F: I was there for eight days. 

M: And how did you feel afterwards? Do you feel like it did a lot for you, or was it just like, ‘I’m out now and everything’s the same?’

F: No, I definitely think it did a lot for me — and I don't think I even recognized it, like when I first got out. But after being out and after going through life, situations did come up where I'd be emotional. I used what I learned inside of there, and it actually really helps, and I still use it to this day. 

M: What would be an example of that?

F: Majority of those topics were like, how do you overcome suicidal thoughts, and how to manage your emotions, so they're not going into overboard... We talked about how feelings are okay; you're supposed to feel them. You're supposed to have them, but not let them be the driving force of your whole entire life.

And they use this acronym called; I think it was called HALT. 

M: Something about therapy is I don't remember none of those acronyms.

F: I use that sometimes, because sometimes I'd be like, ‘Why the fuck am I mad?’ Because I went to sleep at 4am and had not eaten and it's 6pm.

M: You did [take] Zoloft, and I feel like you were on it for mad long and then you stopped, and I want to know why.

F: I stopped it because it was making me anxious and I had never experienced anxiety before;' and nobody was believing me either… When I got to the in-patient thing, they switched me from Zoloft.
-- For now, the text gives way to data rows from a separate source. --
(** One pair of [zadd_with]. *)
Definition zadd_step (flags : ZaddFlags) (version : Z) (s : zadd_state) (p : Z * bytes)
    : prog (result zadd_state) :=
  let '(score, member) := p in
  stored <-
    match zs_stored s !! member with
    | Some _ => Ret (zs_stored s)
    | None =>
        mk <- unwrap (member_key version member) ;;
        o <- kvget mk ;;
        Ret (<[member := f64_from_le <$> o]> (zs_stored s))
    end ;;
  let before := default None (stored !! member) in
  let out := zs_out s in
  match (match zs_now s !! member with Some c => Some c | None => before end) with
  | Some current =>
      if nx flags then Ret (Ok (mkZaddState stored (zs_now s) out))
      else
        let next := stored_score (if incr flags then f64_add current score else score) in
        if f64_is_nan next then Ret (Err NanScore)
        else if (lt flags && f64_le current next) || (gt flags && f64_le next current) then
          Ret (Ok (mkZaddState stored (zs_now s) out))
        else if f64_eq next current then
          Ret (Ok (mkZaddState stored (zs_now s)
            (mkZaddOutcome (zo_added out) (zo_updated out) (Some next))))
        else
          Ret (Ok (mkZaddState stored (<[member := next]> (zs_now s))
            (mkZaddOutcome (zo_added out) (u64 (zo_updated out + 1)) (Some next))))
  | None =>
      if xx flags then Ret (Ok (mkZaddState stored (zs_now s) out))
      else
        Ret (Ok (mkZaddState stored (<[member := stored_score score]> (zs_now s))
          (mkZaddOutcome (u64 (zo_added out + 1)) (zo_updated out) (Some score))))
  end.

Fixpoint zadd_loop (flags : ZaddFlags) (version : Z) (pairs : list (Z * bytes)) (s : zadd_state)
    : prog (result zadd_state) :=
  match pairs with
  | [] => Ret (Ok s)
  | p :: pairs => s' <-? zadd_step flags version s p ;; zadd_loop flags version pairs s'
  end.

(** One turn of [zadd_with]'s write loop. *)
Definition zadd_with_write (version : Z) (stored : gmap bytes (option Z)) (p : bytes * Z) : prog unit :=
  old <- unwrap (stored !! p.1) ;;
  let write :=
    mk <- unwrap (member_key version p.1) ;;
    kvput mk (f64_to_le p.2) ;;;
    ik <- unwrap (index_key version p.2 p.1) ;;
    kvput ik [] in
  match old with
  | Some old =>
      if old =? p.2 then Ret tt
      else ik <- unwrap (index_key version old p.1) ;; kvdelete ik ;;; write
  | None => write
  end.

(** The bytes the members a call adds cost. *)
Definition zadd_new_bytes (s : zadd_state) : Z :=
  foldl (λ acc p, match zs_stored s !! p.1 with
                  | Some (Some _) => acc
                  | _ => u64 (acc + member_cost p.1)
                  end) 0 (hash_iter (zs_now s)).

Definition zadd_with (pairs : list (Z * bytes)) (flags : ZaddFlags) : prog (result ZaddOutcome) :=
  let outcome := mkZaddOutcome 0 0 None in
  o <-? zset_read_meta ;;
  if bool_decide (o = None) && xx flags then Ret (Ok outcome)
  else
    meta <- match o with
            | Some m => Ret m
            | None => now <- clock ;; v <- next_version now ;; Ret (ComplexMeta_new TZSet v)
            end ;;
    s <-? zadd_loop flags (c_version meta) pairs (mkZaddState ∅ ∅ outcome) ;;
    if bool_decide (zs_now s = ∅) then Ret (Ok (zs_out s))
    else
      let bytes := u64 (c_bytes meta + zadd_new_bytes s) in
      if st_max st <? bytes then Ret (Err ValueTooLarge)
      else
        for_ (hash_iter (zs_now s)) (zadd_with_write (c_version meta) (zs_stored s)) ;;;
        now <- clock ;;
        kvput (meta_key st slot key) (ComplexMeta_encode
          (resized meta (u32 (c_size meta + u32 (zo_added (zs_out s)))) bytes now)) ;;;
        Ret (Ok (zs_out s)).

Definition zset_stored_bytes : prog (result (option Z)) :=
  o <-? zset_read_meta ;; Ret (Ok (c_bytes <$> o)).

Definition zset_read_bytes (rows : ZsetRows) : prog (result (option Z)) :=
  o <-? zset_read_meta ;;
  match o with
  | None => Ret (Ok None)
  | Some meta =>
      let len := c_size meta in
      if len =? 0 then Ret (Ok (Some 0))
      else
        let sized wanted := Ret (Ok (Some (saturating_mul wanted (c_bytes meta / len)))) in
        match rows with
        | RAll => Ret (Ok (Some (c_bytes meta)))
        | RAtMost n => sized (Z.min n len)
        | RRanks start stop =>
            let from := Z.max (znorm len start) 0 in
            let to := Z.min (znorm len stop) (len - 1) in
            if to <? from then Ret (Ok (Some 0)) else sized (to - from + 1)
        end
  end.

Definition zscore (member : bytes) : prog (result (option Z)) :=
  o <-? zset_read_meta ;;
  match o with
  | None => Ret (Ok None)
  | Some meta =>
      mk <- unwrap (member_key (c_version meta) member) ;;
      v <- kvget mk ;;
      Ret (Ok (f64_from_le <$> v))
  end.

(** One turn of [zrem]'s loop: (removed, meta.bytes). *)
Definition zrem_member (version : Z) (acc : Z * Z) (member : bytes) : prog (Z * Z) :=
  mk <- unwrap (member_key version member) ;;
  o <- kvget mk ;;
  match o with
  | Some old =>
      kvdelete mk ;;;
      ik <- unwrap (index_key version (f64_from_le old) member) ;;
      kvdelete ik ;;;
      Ret (u64 (acc.1 + 1), saturating_sub acc.2 (member_cost member))
  | None => Ret acc
  end.

Definition zrem (members : list bytes) : prog (result Z) :=
  o <-? zset_read_meta ;;
  match o with
  | None => Ret (Ok 0)
  | Some meta =>
      acc <- fold_ members (zrem_member (c_version meta)) (0, c_bytes meta) ;;
      let '(removed, bytes) := acc in
      finish_removal st slot key meta removed bytes
  end.

Definition zincr_by (delta : Z) (member : bytes) : prog (result Z) :=
  o <-? zscore member ;;
  let next := match o with None => delta | Some c => f64_add c delta end in
  if f64_is_nan next then Ret (Err NanScore)
  else _ <-? zadd [(next, member)] ;; Ret (Ok next).

Definition zcard : prog (result Z) :=
  o <-? zset_read_meta ;; Ret (Ok (match o with Some m => c_size m | None => 0 end)).

Definition walk {S} (rev : bool) (from : bytes) (visit : S → bytes → Z → S * bool) (s : S)
    : prog (result S) :=
  o <-? zset_read_meta ;;
  match o with
  | None => Ret (Ok s)
  | Some meta =>
      prefix <- unwrap (zscore_prefix (st_ns st) slot key (c_version meta)) ;;
      rows <-
        (if rev
         then for_each_before prefix (match from with [] => [] | _ => prefix ++ from end)
         else for_each_from prefix from) ;;
      s' <- unwrap (walk_rows (length prefix) visit rows s) ;;
      Ret (Ok s')
  end.

(** A visitor's state for the bounded reads: rows to skip, rows kept. *)
Definition take_row (want : Z) (s : Z * list (bytes * Z)) (m : bytes) (score : Z)
    : (Z * list (bytes * Z)) * bool :=
  let '(skip, rows) := s in
  if 0 <? skip then ((skip - 1, rows), true)
  else let rows := rows ++ [(m, score)] in ((skip, rows), len rows <? want).

Definition rank_window (start stop : Z) (rev : bool) : prog (result (list (bytes * Z))) :=
  len <-? zcard ;;
  let from := Z.max (znorm len start) 0 in
  let to := Z.min (znorm len stop) (len - 1) in
  if to <? from then Ret (Ok [])
  else
    let '(lo, hi) := if rev then (len - 1 - to, len - 1 - from) else (from, to) in
    let want := hi - lo + 1 in
    let from_low := lo <=? len - 1 - hi in
    let skip := if from_low then lo else len - 1 - hi in
    s <-? walk (negb from_low) [] (take_row want) (skip, []) ;;
    Ret (Ok (if Bool.eqb from_low rev then List.rev s.2 else s.2)).

Definition score_visit (min max : ScoreBound) (rev : bool) (limit : Z)
    (s : Z * list (bytes * Z)) (m : bytes) (score : Z) : (Z * list (bytes * Z)) * bool :=
  let inside_near := if rev then sb_le_upper max score else sb_ge_lower min score in
  let inside_far := if rev then sb_ge_lower min score else sb_le_upper max score in
  if negb inside_near then (s, true)
  else if negb inside_far then (s, false)
  else take_row limit s m score.

Definition zrange_by_score (min max : ScoreBound) (rev : bool) (offset count : Z)
    : prog (result (list (bytes * Z))) :=
  o <-? zset_read_meta ;;
  if bool_decide (o = None) || (offset <? 0) || (count =? 0) then Ret (Ok [])
  else
    let from := if rev then before_score (sb_value max) else after_score (sb_value min) in
    s <-? walk rev from (score_visit min max rev (limit_of count)) (offset, []) ;;
    Ret (Ok s.2).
I'm now taking Lexapro. That seems to be working a lot better for me. I don't get anxious.

M: I would say like in terms of anti-anxiety stuff, that shit is crazy. Like you don't care about anything on Lexapro; you don't care about a single thing. And it's great. But I need to care about shit in order to keep my job. So that was kind of messing me up; it was making my blood pressure really low anyways.

When you got off of [Zoloft] did you have like a lot of withdrawals or were you afraid of that at all?
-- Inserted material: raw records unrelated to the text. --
Lemma decode_loop_framed fields fuel :
  Forall (λ f : bytes, len f < 2 ^ 32) fields → (length fields ≤ fuel)%nat →
  decode_loop fuel (len fields) (concat ((λ f, be 4 (len f) ++ f) <$> fields)) = fields.
Proof.
  revert fuel. induction fields as [|f fields IH]; intros fuel Hf Hfuel.
  { destruct fuel; done. }
  apply Forall_cons in Hf as [Hlf Hf]. destruct fuel as [|fuel]; [cbn in Hfuel; lia|].
  cbn [decode_loop fmap list_fmap concat].
  rewrite (proj2 (Z.leb_gt _ _)) by (cbn [length]; lia). rewrite <-app_assoc.
  rewrite get_sub_here by apply length_be. rewrite of_be_id by width. rewrite Nat2Z.id.
  rewrite (get_sub_app (be 4 (len f))) by (rewrite ?length_be; done).
  replace (len (f :: fields) - 1) with (len fields) by (cbn [length]; lia).
  rewrite drop_skip, length_be by (rewrite length_be; lia).
  replace (4 + length f - 4)%nat with (length f) by lia. rewrite drop_app_length.
  f_equal. apply IH; [done|]. cbn in Hfuel. lia.
Qed.

(** An entry's fields come back as they were written. *)
Lemma decode_encode_fields fields : fields_ok fields → decode_fields (encode_fields fields) = fields.
Proof.
  intros Hf. destruct (pairs_column fields Hf) as [E E2]. unfold decode_fields, encode_fields.
  rewrite get_sub_here by apply length_be. cbn [fmap option_fmap option_map]. rewrite E.
  rewrite drop_skip, length_be by (rewrite length_be; lia). rewrite Nat.sub_diag, drop_0.
  replace (len fields / 2 * 2) with (len fields) by lia. apply decode_loop_framed; [apply Hf|].
  rewrite length_app. pose proof (len_framed fields). pose proof (total_nonneg fields). lia.
Qed.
F: I think my withdrawal is I get headaches. They can be really bad headaches… And obviously when you stop taking those drugs, all your symptoms start to come back. So that was a thing too.

M: Do you ever feel like you should have been on them earlier, or are you glad you did it now that you're an adult and not, you know, a younger teen?
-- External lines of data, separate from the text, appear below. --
(* ===== verification/Groups.v ===== *)
(** * Consumer groups

    [crates/flint-storage/src/streams/groups.rs]: a stream's consumer groups
    are rows under the stream's version, in four families told apart by their
    first byte: a row per group with its last delivered ID and its counters, a
    row per consumer with its own counters, a row per pending entry, and an
    empty row per pending entry under its owner, which is the index a history
    read walks. Every operation is here. A group is represented by its last
    delivered ID, its consumers and its pending entries; the counters and the
    owners' index are what the rows repeat of that, and the theorems show that
    no operation lets them drift. *)

From stdpp Require Import base list gmap strings sorting.
From Stdlib Require Import ZArith Lia.
From Stdlib Require Strings.Byte.
From S2P Require Import Prelude Encoding Kv Store Streams.

(** ** Rows *)

Definition STREAM_GROUP_TAG : Byte.byte := z2b 1.
Definition STREAM_PENDING_TAG : Byte.byte := z2b 2.
Definition STREAM_CONSUMER_TAG : Byte.byte := z2b 3.
Definition STREAM_OWNED_TAG : Byte.byte := z2b 4.

Definition ENTRIES_READ_UNKNOWN : Z := -1.

Record Group := mkGroup {
  g_last_id : StreamId;
  g_entries_read : Z;
  g_pending : Z;
  g_consumers : Z
}.

Definition Group_encode (g : Group) : bytes :=
  StreamId_to_bytes (g_last_id g) ++ be 8 (g_entries_read g) ++ be 8 (g_pending g) ++ be 8 (g_consumers g).

Definition Group_decode (v : bytes) : option Group :=
  last_id ← get_sub v 0 16 ≫= StreamId_from_bytes;
  entries_read ← (λ b, i64 (of_be b)) <$> get_sub v 16 8;
  pending ← of_be <$> get_sub v 24 8;
  consumers ← of_be <$> get_sub v 32 8;
  Some (mkGroup last_id entries_read pending consumers).

Record Consumer := mkConsumer {
  k_name : bytes;
  k_seen_ms : Z;
  k_active_ms : option Z;
  k_pending : Z
}.

Definition Consumer_new (name : bytes) (now : Z) : Consumer := mkConsumer name now None 0.

Definition Consumer_encode (c : Consumer) : bytes :=
  be 8 (k_seen_ms c) ++ be 8 (default U64_MAX (k_active_ms c)) ++ be 8 (k_pending c).

Definition Consumer_decode (name v : bytes) : option Consumer :=
  active ← of_be <$> get_sub v 8 8;
  seen_ms ← of_be <$> get_sub v 0 8;
  pending ← of_be <$> get_sub v 16 8;
  Some (mkConsumer name seen_ms (if active =? U64_MAX then None else Some active) pending).

Record Pending := mkPending {
  p_id : StreamId;
  p_consumer : bytes;
  p_delivered_ms : Z;
  p_deliveries : Z
}.

Definition Pending_encode (p : Pending) : bytes :=
  be 8 (p_delivered_ms p) ++ be 8 (p_deliveries p) ++ p_consumer p.

Definition Pending_decode (id : StreamId) (v : bytes) : option Pending :=
  delivered_ms ← of_be <$> get_sub v 0 8;
  deliveries ← of_be <$> get_sub v 8 8;
  Some (mkPending id (drop 16 v) delivered_ms deliveries).

Inductive GroupStart := Last | Id (id : StreamId).

Inductive Created := CreatedGroup | Exists | NoStreamToCreate.

Inductive Found (T : Type) := NoStream | NoGroup | Yes (t : T).
Arguments NoStream {T}.
Arguments NoGroup {T}.
Arguments Yes {T} t.

Inductive ReadFrom := New | After (id : StreamId).

Definition GroupEntry : Type := StreamId * option (list bytes).

Record PendingSummary := mkSummary {
  ps_count : Z;
  ps_bounds : option (StreamId * StreamId);
  ps_consumers : list (bytes * Z)
}.

Record ClaimOpts := mkClaimOpts {
  o_delivered_ms : option Z;
  o_retry_count : option Z;
  o_force : bool;
  o_just_id : bool;
  o_last_id : option StreamId
}.

Record AutoClaimed := mkAutoClaimed {
  ac_next : StreamId;
  ac_claimed : list GroupEntry;
  ac_deleted : list StreamId
}.

Inductive SetIdRefusal := BelowMaxDeleted | BelowTop | AddedBelowLength.

Record StreamInfo := mkInfo {
  i_meta : StreamMeta;
  i_first_id : StreamId;
  i_first : option Entry;
  i_last : option Entry;
  i_groups : Z
}.

Record GroupFull := mkGroupFull {
  f_name : bytes;
  f_group : Group;
  f_lag : option Z;
  f_pending : list Pending;
  f_consumers : list (Consumer * list Pending)
}.

(** ** Fields *)

(** [tag | len(name) | name]: a name that more of the field follows. *)
Definition named (tag : Byte.byte) (name : bytes) : bytes := tag :: be 4 (len name) ++ name.

Definition group_field (group : bytes) : bytes := STREAM_GROUP_TAG :: group.

Definition pending_field (group : bytes) (id : StreamId) : bytes :=
  named STREAM_PENDING_TAG group ++ StreamId_to_bytes id.

Definition consumer_field (group consumer : bytes) : bytes :=
  named STREAM_CONSUMER_TAG group ++ consumer.

Definition owned_prefix (group consumer : bytes) : bytes :=
  named STREAM_OWNED_TAG group ++ be 4 (len consumer) ++ consumer.

Definition owned_field (group consumer : bytes) (id : StreamId) : bytes :=
  owned_prefix group consumer ++ StreamId_to_bytes id.

(** ** How much a group has read *)

Definition has_tombstones (meta : StreamMeta) (start : StreamId) : bool :=
  negb (c_size (st_base meta) =? 0) &&
  bool_decide (st_max_deleted_id meta ≠ StreamId_MIN) &&
  negb (StreamId_ltb (st_max_deleted_id meta) start).
Lemma wp_autoclaim_batch H s w meta w1 n g0 c min_idle just_id now b u W w2 Q :
  gopened H s w meta w1 → sgroup_wf g0 → name_ok c → clock_ok now → auto_wf u → walks g0 c u W →
  ids_sorted b → (∀ x, x ∈ b → sg_pel (au_group u) !! x.1 = Some x.2) →
  gstate st slot key meta s w1 n (s_rest s) (loop_rows g0 (sg_pel (au_group u))) w2 →
  (∀ W' w', let r := auto_run s c min_idle just_id now b u in
     walks g0 c r.1 W' → auto_wf r.1 → (∀ j, j ∉ b.*1 → sg_pel (au_group r.1) !! j = sg_pel (au_group u) !! j) →
     gstate st slot key meta s w1 n (s_rest s) (loop_rows g0 (sg_pel (au_group r.1))) w' → Q (W', r.2) w') →
  wp (autoclaim_batch st slot key meta n min_idle just_id now
        ((λ x : StreamId * (bytes * Z * Z), (StreamId_to_bytes x.1, pending_of x.1 x.2)) <$> b) W) w2 Q.
Proof.
  intros Ho Hwf0 Hc Hnow Hu HW Hb. revert u W w2 Hu HW.
  induction Hb as [|x b Hb IH Hx]; intros u W w2 Hu HW Hin Hg HQ; [apply wp_ret; by apply HQ|].
  cbn [fmap list_fmap autoclaim_batch auto_run] in HQ |- *.
  rewrite (wk_attempts _ _ _ _ HW), (wk_left _ _ _ _ HW). destruct (_ || _); [wp_op; by apply HQ|].
  apply wp_bind. apply (wp_autoclaim_step H s w meta w1 n g0 c min_idle just_id now u W x); try done; [apply Hin; by constructor|].
  intros W' w' u' HW' Hu' Hsame Hg'. apply (IH u'); try done.
  - intros y Hy. rewrite Hsame; [apply Hin; by constructor|]. rewrite Forall_forall in Hx. specialize (Hx y Hy).
    intros E. rewrite E in Hx. id_order.
  - intros W'' w'' r HW'' Hu'' Hsame' Hg''. apply HQ; try done. intros j Hj. cbn in Hj. apply not_elem_of_cons in Hj as [? ?].
    rewrite Hsame' by done. by apply Hsame.
Qed.

(** The pending entries after a place. *)
Definition beyond (lo : option StreamId) (x : StreamId * (bytes * Z * Z)) : Prop :=
  match lo with Some i => StreamId_lt i x.1 | None => True end.

#[local] Instance beyond_dec lo x : Decision (beyond lo x).
Proof. unfold beyond. destruct lo; apply _. Defined.

(** With the entries up to the last of a batch dealt with, the walk goes on with
    the rest: what it re-reads is what was there. *)
Lemma walk_rest P P' lo b x rest :
  filter (beyond lo) (id_list P) = (b ++ [x]) ++ rest → (∀ j, j ∉ (b ++ [x]).*1 → P' !! j = P !! j) →
  filter (beyond (Some x.1)) (id_list P') = rest.
Proof.
  intros El Hsame. pose proof (ids_sorted_filter (beyond lo) _ (id_list_sorted P)) as Hsort. rewrite El in Hsort.
  unfold ids_sorted in Hsort. rewrite StronglySorted_app in Hsort. destruct Hsort as (Hlt & Hb & Hrest).
  rewrite StronglySorted_app in Hb. destruct Hb as (Hbx & _ & _).
  assert (Hle : ∀ y, y ∈ b ++ [x] → id_le y.1 x.1).
  { intros y [Hy| ->%list_elem_of_singleton]%elem_of_app; [|id_order]. specialize (Hbx y x Hy ltac:(by constructor)). id_order. }
  assert (Hout : ∀ j, StreamId_lt x.1 j → P' !! j = P !! j).
  { intros j Hj. apply Hsame. intros (y & -> & Hy)%list_elem_of_fmap. specialize (Hle y Hy). id_order. }
  apply ids_sorted_unique; [apply ids_sorted_filter, id_list_sorted|done|]. intros [j y].
  rewrite list_elem_of_filter, elem_of_id_list. cbn.
  assert (Hmem : (j, y) ∈ filter (beyond lo) (id_list P) ↔ (j, y) ∈ (b ++ [x]) ++ rest) by (by rewrite El).
  rewrite list_elem_of_filter, elem_of_id_list in Hmem. split.
  - intros [Hj Hy]. rewrite Hout in Hy by done. assert (Hlo : beyond lo (j, y)).
    { assert (Hx : x ∈ filter (beyond lo) (id_list P)) by (rewrite El; set_solver).
      apply list_elem_of_filter in Hx as [Hx _]. destruct lo as [i|]; [|done]. cbn in *. id_order. }
    pose proof (proj1 Hmem (conj Hlo Hy)) as Hj'. apply elem_of_app in Hj' as [Hb|]; [|done]. specialize (Hle _ Hb). cbn in Hle. id_order.
  - intros Hr. assert (Hj : StreamId_lt x.1 j) by (apply (Hlt x (j, y)); set_solver).
    split; [done|]. rewrite Hout by done. apply Hmem. set_solver.
Qed.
F: I don't think I should have been on them earlier because I don't think I was experiencing — or let me say, paying attention to, or didn't really know what the feelings were of my depression — until after I left Georgia; because in Florida, it was bad. But when I left Georgia, and then I was isolating myself: that's when it got really worse.

So I guess I wish I could get them earlier in the sense that, I wish as soon as I got to Georgia, I was on medication, but I didn't start taking medication until like 2019. 

M: Are you of the opinion that like, yeah, if you need to be on psych meds for the rest of your life, that's cool? If it helps, why not? Or no, it should be a temporary thing.

F: I'm on the, ‘if it helps, why not’ train. But personally, no I don't want to be on them forever. But definitely if they make you feel better, if they're doing what they need to do for you, I’m for taking them forever. 

M: In your journey with the medication, what empowered you and made you feel better, and what about it limited you?

F: I guess the empowering side is like, everything is not foggy anymore. You can kind of put names on things and compartmentalize.

I feel like they can be limiting on how you have to get them. I definitely say that's a big one because sometimes, at least for me, they wanted me to go to the psychiatrist to get them, which I was fine with.

But the psychiatrist that they gave me from outpatient, I did not like it all. It seemed ‘Okay, are you doing good? Good. Perfect, swipe the card.’ And I don't think people like that or should be like in this industry. 


Since this conversation, I have been put on several other medications, fought my bipolar diagnosis, and have no trouble speaking about it, because my silence is what contributes to the healthcare system staying the same.

If you feel like you need to get help, from a therapist or a psychiatrist, please look at all your options, go where you feel comfortable and safe. ASK STUPID QUESTIONS, and set boundaries in advance. Because we’ve been through the worst — and if we didn’t get help, we wouldn’t still be able to be friends to each other.